Bush's re-election not expected to spark major changes at the Pentagon
November 5, 2004
ARLINGTON, Va. — With President Bush’s re-election, the plans and programs of Defense Secretary Donald Rumsfeld, notably transformation of the military and the strategy in Iraq, are expected to go forward.
Rumsfeld, at 72, is “very energetic” and has goals he still wants to accomplish, Pentagon spokesman Lawrence Di Rita told Stars and Stripes.
“As far as bringing this department into the 21st century [through] transformation, I think we are closer to the beginning than to the end,” Di Rita said.
Rumsfeld will stay for at least another year in order to see through two of his key undertakings: transformation and the war in Iraq, according to Loren Thompson, a defense analyst with the think tank Lexington Institute in Alexandria, Va.
“Most people around Rumsfeld say if [he is] asked, he’s willing to stay on for a substantial period of time. The biggest reason is transformation of the military, which is only partially complete, and feels that it is his legacy as secretary. That’s something he wants to see through to fruition,” Thompson said.

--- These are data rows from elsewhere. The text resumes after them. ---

(* ===== verification/GoHttp.v ===== *)
(** * Go's [net/http] header map, request and response, [net/url] and [path]

    What the sources use of the Go standard library: canonical header keys and
    the [http.Header] operations, the query-string parser behind
    [url.URL.Query] with its escaping, the components of a URL the program
    reads ([Scheme], [Host], [Path], [RawQuery]; the parser itself is the
    parameter [UrlParser]), and [path.Clean]. *)
From Stdlib Require Import Ascii.
From stdpp Require Import base gmap strings list.
From S2P Require Import Prelude GoStrings.

(** ** [http.Header] *)

(** RFC 7230 token bytes ([textproto.validHeaderFieldByte]). *)
Definition token_byte (c : ascii) : bool :=
  is_upper c || is_lower c || is_digit c ||
  bool_decide (c ∈ ["!"; "#"; "$"; "%"; "&"; "'"; "*"; "+"; "-"; "."; "^"; "_"; "`"; "|"; "~"]%char).

Fixpoint canonicalize (upper : bool) (s : string) : string :=
  match s with
  | EmptyString => EmptyString
  | String c s' =>
      let c' := if upper then upper_byte c else lower_byte c in
      String c' (canonicalize (bool_decide (c' = "-"%char)) s')
  end.
(** [textproto.CanonicalMIMEHeaderKey]: a key with a non-token byte is kept. *)
Definition CanonicalHeaderKey (s : string) : string :=
  if str_forallb token_byte s then canonicalize true s else s.

Abbreviation Header := (gmap string (list string)).
Definition header_Values (h : Header) (k : string) : list string :=
  default [] (h !! CanonicalHeaderKey k).
Definition header_Get (h : Header) (k : string) : string :=
  match header_Values h k with [] => "" | v :: _ => v end.
Definition header_Set (h : Header) (k v : string) : Header :=
  <[CanonicalHeaderKey k := [v]]> h.
Definition header_Add (h : Header) (k v : string) : Header :=
  <[CanonicalHeaderKey k := header_Values h k ++ [v]]> h.
Definition header_Del (h : Header) (k : string) : Header :=
  delete (CanonicalHeaderKey k) h.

“And people around Rumsfeld say he believes the strategy in Iraq is going to work if given more time, and [he] wants to stick around to prove he was right.”

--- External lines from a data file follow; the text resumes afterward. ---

(* ===== verification/Matcher.v ===== *)
(** * Request matchers ([internal/proxy/matcher.go])

    One constructor per matcher type of the source and one [Match] function,
    the compilation of a [RouteMatch] into a conjunction of matchers, and what
    each matcher accepts.  The regular-expression engine is a parameter
    ([Regexp]): no property depends on which patterns it accepts. *)
From Stdlib Require Import Ascii.
From stdpp Require Import base sets strings list.
From S2P Require Import Prelude GoStrings GoHttp ProxyConfig.

(** [regexp.Compile]: [None] is a compile error, [Some re] a matcher whose
    [MatchString] is [re]. *)
Class Regexp := regexp_Compile : string -> option (string -> bool).

Section matcher.
Context {engine : Regexp}.

Inductive RequestMatcher :=
| exactPathMatcher (path : string)
| prefixPathMatcher (prefix : string)
| regexPathMatcher (re : string -> bool)
| exactHeaderMatcher (name value : string)
| regexHeaderMatcher (name : string) (re : string -> bool)
| exactQueryMatcher (param value : string)
| regexQueryMatcher (param : string) (re : string -> bool)
| methodMatcher (method : string).

Definition exactPath_Match (path : string) (r : Request) : bool :=
  bool_decide (url_Path (req_URL r) = path).

Definition prefixPath_Match (prefix : string) (r : Request) : bool :=
  let path := url_Path (req_URL r) in
  if negb (HasPrefix path prefix) then false
  else if String.length path =? String.length prefix then true
  else if HasSuffix prefix "/" then true
  else match String.get (String.length prefix) path with
       | Some c => bool_decide (c = "/"%char)
       | None => false
       end.

Definition Match (m : RequestMatcher) (r : Request) : bool :=
  match m with
  | exactPathMatcher path => exactPath_Match path r
  | prefixPathMatcher prefix => prefixPath_Match prefix r
  | regexPathMatcher re => re (url_Path (req_URL r))
  | exactHeaderMatcher name value => bool_decide (value ∈ header_Values (req_Header r) name)
  | regexHeaderMatcher name re => existsb re (header_Values (req_Header r) name)
  | exactQueryMatcher param value =>
      bool_decide (value ∈ query_Values (url_RawQuery (req_URL r)) param)
  | regexQueryMatcher param re => existsb re (query_Values (url_RawQuery (req_URL r)) param)
  | methodMatcher method => bool_decide (req_Method r = method)
  end.

(** ** Compilation *)

Inductive CompileError :=
| errRegex (pattern : string)
| errPathType (t : string)
| errHeaderType (t : string)
| errQueryType (t : string)
| errFilterType (t : string)
| CompileAt (field : string) (idx : nat) (e : CompileError).

Definition NewRegexPathMatcher (pattern : string) : res CompileError RequestMatcher :=
  match regexp_Compile pattern with
  | Some re => Ok (regexPathMatcher re)
  | None => Err (errRegex pattern)
  end.
Definition NewRegexHeaderMatcher (name pattern : string) : res CompileError RequestMatcher :=
  match regexp_Compile pattern with
  | Some re => Ok (regexHeaderMatcher name re)
  | None => Err (errRegex pattern)
  end.
Definition NewRegexQueryMatcher (param pattern : string) : res CompileError RequestMatcher :=
  match regexp_Compile pattern with
  | Some re => Ok (regexQueryMatcher param re)
  | None => Err (errRegex pattern)
  end.

Definition compilePathMatcher (p : PathMatch) : res CompileError RequestMatcher :=
  if bool_decide (pm_Type p = PathMatchExact) then Ok (exactPathMatcher (pm_Value p))
  else if bool_decide (pm_Type p = PathMatchPathPrefix) then Ok (prefixPathMatcher (pm_Value p))
  else if bool_decide (pm_Type p = PathMatchRegularExpression) then NewRegexPathMatcher (pm_Value p)
  else Err (errPathType (pm_Type p)).
Definition compileHeaderMatcher (h : HeaderMatch) : res CompileError RequestMatcher :=
  if bool_decide (hm_Type h = HeaderMatchExact) then
    Ok (exactHeaderMatcher (hm_Name h) (hm_Value h))
  else if bool_decide (hm_Type h = HeaderMatchRegularExpression) then
    NewRegexHeaderMatcher (hm_Name h) (hm_Value h)
  else Err (errHeaderType (hm_Type h)).
Definition compileQueryMatcher (q : QueryParamMatch) : res CompileError RequestMatcher :=
  if bool_decide (qm_Type q = QueryParamMatchExact) then
    Ok (exactQueryMatcher (qm_Name q) (qm_Value q))
  else if bool_decide (qm_Type q = QueryParamMatchRegularExpression) then
    NewRegexQueryMatcher (qm_Name q) (qm_Value q)
  else Err (errQueryType (qm_Type q)).

(** A [CompiledMatch] is the list of its matchers. *)
Definition CompiledMatch : Type := list RequestMatcher.
Fixpoint CompiledMatch_Match (cm : CompiledMatch) (r : Request) : bool :=
  match cm with
  | [] => true
  | m :: cm' => if negb (Match m r) then false else CompiledMatch_Match cm' r
  end.

Definition CompileMatch (m : RouteMatch) : res CompileError CompiledMatch :=
  path ← match match_Path m with
         | Some p => pm ← compilePathMatcher p; Ok [pm]
         | None => Ok []
         end;
  let method := if bool_decide (match_Method m = "") then [] else [methodMatcher (match_Method m)] in
  headers ← mapi_res (fun _ => compileHeaderMatcher) (match_Headers m);
  queries ← mapi_res (fun _ => compileQueryMatcher) (match_QueryParams m);
  Ok (path ++ method ++ headers ++ queries).

(** ** What a compiled match accepts

    [match_sem] reads a [RouteMatch] declaratively: every condition it lists
    holds of the request.  Exact and prefix paths, exact header and query
    values and the method are spelled out; a regular expression is whatever
    the engine compiled. *)

(** Segment-aware prefixes: the path is the prefix, or continues it at a
    segment boundary. *)
Definition path_prefix_sem (prefix path : string) : Prop :=
  exists rest, path = prefix +:+ rest /\
    (rest = "" \/ HasSuffix prefix "/" = true \/ HasPrefix rest "/" = true).

Definition path_sem (p : PathMatch) (r : Request) : Prop :=
  let path := url_Path (req_URL r) in
  (pm_Type p = PathMatchExact /\ path = pm_Value p) \/
  (pm_Type p = PathMatchPathPrefix /\ path_prefix_sem (pm_Value p) path) \/
  (pm_Type p = PathMatchRegularExpression /\
     exists re, regexp_Compile (pm_Value p) = Some re /\ re path = true).
Definition header_sem (h : HeaderMatch) (r : Request) : Prop :=
  exists v, v ∈ header_Values (req_Header r) (hm_Name h) /\
  ((hm_Type h = HeaderMatchExact /\ v = hm_Value h) \/
   (hm_Type h = HeaderMatchRegularExpression /\
      exists re, regexp_Compile (hm_Value h) = Some re /\ re v = true)).
Definition query_sem (q : QueryParamMatch) (r : Request) : Prop :=
  exists v, v ∈ query_Values (url_RawQuery (req_URL r)) (qm_Name q) /\
  ((qm_Type q = QueryParamMatchExact /\ v = qm_Value q) \/
   (qm_Type q = QueryParamMatchRegularExpression /\
      exists re, regexp_Compile (qm_Value q) = Some re /\ re v = true)).
Definition match_sem (m : RouteMatch) (r : Request) : Prop :=
  (forall p, match_Path m = Some p -> path_sem p r) /\
  (match_Method m <> "" -> req_Method r = match_Method m) /\
  (forall h, h ∈ match_Headers m -> header_sem h r) /\
  (forall q, q ∈ match_QueryParams m -> query_sem q r).

(** ** Lemmas *)

Lemma prefixPath_Match_spec prefix r :
  prefixPath_Match prefix r = true <-> path_prefix_sem prefix (url_Path (req_URL r)).
Proof.
  unfold prefixPath_Match, path_prefix_sem. set (path := url_Path (req_URL r)). clearbody path.
  destruct (HasPrefix path prefix) eqn:Hp; simpl.
  2:{ split; [done|]. intros (t & -> & _). by rewrite HasPrefix_app in Hp. }
  apply HasPrefix_spec in Hp as [rest ->]. rewrite length_sapp.
  destruct (Nat.eqb_spec (String.length prefix + String.length rest) (String.length prefix)) as [Hl|Hl].
  { split; [|done]. intros _. exists rest. split; [done|]. left. apply slength_zero. lia. }
  assert (String.get (String.length prefix) (prefix +:+ rest) = String.get 0 rest) as ->.
  { clear. induction prefix as [|c s IH]; [done|]. rewrite sapp_cons. simpl. apply IH. }
  destruct rest as [|c rest]; [simpl in Hl; lia|]. simpl.
  destruct (HasSuffix prefix "/") eqn:Hs.
  { split; [|done]. intros _. exists (String c rest). auto. }
  rewrite bool_decide_eq_true. split.
  - intros ->. exists (String "/" rest). split; [done|]. right. right.
    apply HasPrefix_spec. by exists rest.
  - intros (t & Ht & Hor). apply sapp_inv_head in Ht as <-.
    destruct Hor as [?|[?|(u & Hu)%HasPrefix_spec]]; [done..|]. by injection Hu.
Qed.

Lemma compilePathMatcher_sem p m r :
  compilePathMatcher p = Ok m -> (Match m r = true <-> path_sem p r).
Proof.
  unfold compilePathMatcher, NewRegexPathMatcher, path_sem,
    PathMatchExact, PathMatchPathPrefix, PathMatchRegularExpression.
  intros Hc. repeat case_bool_decide; go_cases; simpl; unfold exactPath_Match.
  - rewrite bool_decide_eq_true. split; [auto|]. intros [[_ ?]|[[? _]|[? _]]]; congruence.
  - rewrite prefixPath_Match_spec. split; [auto|]. intros [[? ?]|[[_ ?]|[? _]]]; congruence.
  - split; [eauto 10|]. intros [[? ?]|[[? ?]|(_ & re & Hre & ?)]]; congruence.
Qed.

Lemma existsb_sem (re : string -> bool) l :
  existsb re l = true <-> exists v, v ∈ l /\ re v = true.
Proof. apply existsb_elem_of. Qed.

Lemma compileHeaderMatcher_sem h m r :
  compileHeaderMatcher h = Ok m -> (Match m r = true <-> header_sem h r).
Proof.
  unfold compileHeaderMatcher, NewRegexHeaderMatcher, header_sem,
    HeaderMatchExact, HeaderMatchRegularExpression.
  intros Hc. repeat case_bool_decide; go_cases; simpl.
  - rewrite bool_decide_eq_true. split; [eauto|].
    intros (v & ? & [[_ ->]|[? _]]); [done|congruence].
  - rewrite existsb_sem. split.
    + intros (v & ? & ?). exists v. eauto 10.
    + intros (v & ? & [[? ?]|(_ & re & Hre & ?)]); [congruence|].
      exists v. split; [done|congruence].
Qed.

Lemma compileQueryMatcher_sem q m r :
  compileQueryMatcher q = Ok m -> (Match m r = true <-> query_sem q r).
Proof.
  unfold compileQueryMatcher, NewRegexQueryMatcher, query_sem,
    QueryParamMatchExact, QueryParamMatchRegularExpression.
  intros Hc. repeat case_bool_decide; go_cases; simpl.
  - rewrite bool_decide_eq_true. split; [eauto|].
    intros (v & ? & [[_ ->]|[? _]]); [done|congruence].
  - rewrite existsb_sem. split.
    + intros (v & ? & ?). exists v. eauto 10.
    + intros (v & ? & [[? ?]|(_ & re & Hre & ?)]); [congruence|].
      exists v. split; [done|congruence].
Qed.

Lemma CompiledMatch_Match_spec cm r :
  CompiledMatch_Match cm r = true <-> forall m, m ∈ cm -> Match m r = true.
Proof.
  induction cm as [|m cm IH]; simpl; [by split; [intros _ m ?%elem_of_nil|]|].
  setoid_rewrite elem_of_cons. destruct (Match m r) eqn:Hm; simpl; naive_solver congruence.
Qed.

Lemma mapi_matchers_sem {A} (f : A -> res CompileError RequestMatcher) (P : A -> Prop) l ms r :
  (forall x m, f x = Ok m -> (Match m r = true <-> P x)) ->
  mapi_res (fun _ => f) l = Ok ms ->
  ((forall m, m ∈ ms -> Match m r = true) <-> (forall x, x ∈ l -> P x)).
Proof.
  intros Hf [Hlen Hl]%mapi_res_from_Ok. split.
  - intros H x [k Hk]%list_elem_of_lookup. destruct (Hl k x Hk) as (m & Hm & Hfx).
    apply (Hf x m Hfx), H. by eapply list_elem_of_lookup_2.
  - intros H m [k Hk]%list_elem_of_lookup.
    destruct (lookup_lt_is_Some_2 l k) as [x Hx].
    { apply lookup_lt_Some in Hk. lia. }
    destruct (Hl k x Hx) as (m' & Hm' & Hfx).
    assert (m' = m) as -> by congruence. apply (Hf x m Hfx), H. by eapply list_elem_of_lookup_2.
Qed.

(** The compiled matchers decide the declarative reading of the match. *)
Lemma CompileMatch_sem m cm r :
  CompileMatch m = Ok cm -> (CompiledMatch_Match cm r = true <-> match_sem m r).
Proof.
  unfold CompileMatch, match_sem. rewrite CompiledMatch_Match_spec.
  rewrite bind_Ok. intros (path & Hpath & Hc).
  apply bind_Ok in Hc as (hs & Hhs & Hc). apply bind_Ok in Hc as (qs & Hqs & [= <-]).
  rewrite <-(mapi_matchers_sem _ _ _ _ r (fun x m => compileHeaderMatcher_sem x m r) Hhs).
  rewrite <-(mapi_matchers_sem _ _ _ _ r (fun x m => compileQueryMatcher_sem x m r) Hqs).
  assert ((forall m, m ∈ path -> Match m r = true) <->
          forall p, match_Path m = Some p -> path_sem p r) as Hp.
  { destruct (match_Path m) as [p|].
    - apply bind_Ok in Hpath as (pm & Hpm & [= <-]).
      setoid_rewrite list_elem_of_singleton. split.
      + intros H ? [= <-]. apply (compilePathMatcher_sem p pm r Hpm). by apply H.
      + intros H ? ->. apply (compilePathMatcher_sem p pm r Hpm). by apply H.
    - injection Hpath as <-. split; [done|]. intros _ x ?%elem_of_nil. done. }
  rewrite <-Hp. setoid_rewrite elem_of_app. setoid_rewrite elem_of_app.
  case_bool_decide as Hm; simpl; [set_solver|].
  setoid_rewrite elem_of_app. setoid_rewrite list_elem_of_singleton.
  split; [intros H|intros (?&?&?&?) ? [|[->|[|]]]]; eauto.
  - split_and!; try by eauto. intros _. specialize (H (methodMatcher (match_Method m))).
    simpl in H. rewrite bool_decide_eq_true in H. auto.
  - simpl. apply bool_decide_eq_true. auto.
Qed.

(** Compilation of a validated match can only fail on a regular expression. *)
Fixpoint root_error (e : CompileError) : CompileError :=
  match e with CompileAt _ _ e' => root_error e' | _ => e end.
Definition is_regex_error (e : CompileError) : Prop :=
  exists p, root_error e = errRegex p /\ regexp_Compile p = None.

Lemma mapi_res_from_Err {E A B} (f : nat -> A -> res E B) l i e :
  mapi_res_from i f l = Err e -> exists k x, l !! k = Some x /\ f (i + k) x = Err e.
Proof.
  revert i. induction l as [|x l IH]; intros i; cbn [mapi_res_from]; [done|].
  rewrite bind_Err. intros [Hx|(y & _ & [Hl|(ys & _ & ?)]%bind_Err)]; [|..|done].
  - exists 0, x. by rewrite Nat.add_0_r.
  - destruct (IH _ Hl) as (k & z & ? & ?). exists (S k), z. split; [done|].
    by replace (i + S k) with (S i + k) by lia.
Qed.

Lemma CompileMatch_valid m e :
  valid_match m -> CompileMatch m = Err e -> is_regex_error e.
Proof.
  intros (Hp & Hh & Hq) He. unfold CompileMatch in He. unfold is_regex_error.
  apply bind_Err in He as [He|(path & _ & He)].
  { destruct (match_Path m) as [p|]; [|done]. destruct (Hp p eq_refl) as [Ht _].
    apply bind_Err in He as [He|(? & ? & ?)]; [|done].
    unfold compilePathMatcher, NewRegexPathMatcher in He. repeat case_bool_decide; go_cases; eauto.
    set_solver. }
  apply bind_Err in He as [He|(hs & _ & He)].
  { apply mapi_res_from_Err in He as (k & h & Hk & He).
    destruct (Hh h) as [Ht _]; [by eapply list_elem_of_lookup_2|].
    unfold compileHeaderMatcher, NewRegexHeaderMatcher in He. repeat case_bool_decide; go_cases; eauto.
    set_solver. }
  apply bind_Err in He as [He|(qs & _ & He)]; [|done].
  apply mapi_res_from_Err in He as (k & q & Hk & He).
  destruct (Hq q) as [Ht _]; [by eapply list_elem_of_lookup_2|].
  unfold compileQueryMatcher, NewRegexQueryMatcher in He. repeat case_bool_decide; go_cases; eauto.
  set_solver.
Qed.
End matcher.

The war in Iraq will dominate foreign policy as the White House seeks to stabilize and secure the country, bring in a self-governing body, boost the economy and then bring home the U.S. troops, Di Rita said. There is no time line and progress will be dictated by circumstances and quashing insurgents, he said.
Gen. Richard Myers, chairman of the Joint Chiefs of Staff, is in the middle of his second two-year term and plans to serve out the remainder of the appointment, which ends Sept. 30, 2005. Typically, chairmen serve only the two two-year terms, an official said.
Some officials are expecting personnel turnover, including the top civilian service chiefs.
The Army’s stand-in secretary for the past 18 months, Deputy Army Secretary Les Brownlee, was not nominated for the top spot.
The White House’s nomination went to Francis Harvey, who since January 1999 had served as director of the federal contractor Duratek Inc., was former chief operating officer of Westinghouse Electric Corporation’s Industries and Technology Group, and has served on board companies controlled by the Carlyle Group, a private investment firm with close ties to the Bush family.
His confirmation was stalled in the Senate following his Oct. 6 hearing, but is scheduled to be the first order of business when the Senate reconvenes Nov. 16.
Harvey faced criticism during the hearing from Sen. Jack Reed, D-R.I., a member of the Armed Services Committee, over boosting troop strength, which Reed favors. Harvey was noncommittal during the hearing.
Harvey was nominated Sept. 14, nearly five months after former Secretary Thomas White abruptly resigned in April after repeated sparring with Rumsfeld. But the process was bumpy. The first nominee, Air Force Secretary James Roche, withdrew his nomination because of controversy over plans to lease Boeing refueling tankers.
Roche also has faced controversy and friction with top leadership, but wants to serve at the will of the president, said Lt. Col. Will Nichols, his spokesman.
“He’s taking a wait-and-see approach at what plans the administration has.”
Navy Secretary Gordon England remains happy to serve as the Navy’s top civilian leader, said his spokesman, Capt. Kevin Wensing.
Chief of Naval Operations, Adm. Vern Clark, was confirmed by the Senate on July 8 for a two-year term. Air Force Chief of Staff, Gen. John Jumper, is slated to leave his job in September after completing the allotted four-year term. Army Chief of Staff Peter Schoomaker took the reins in August 2003.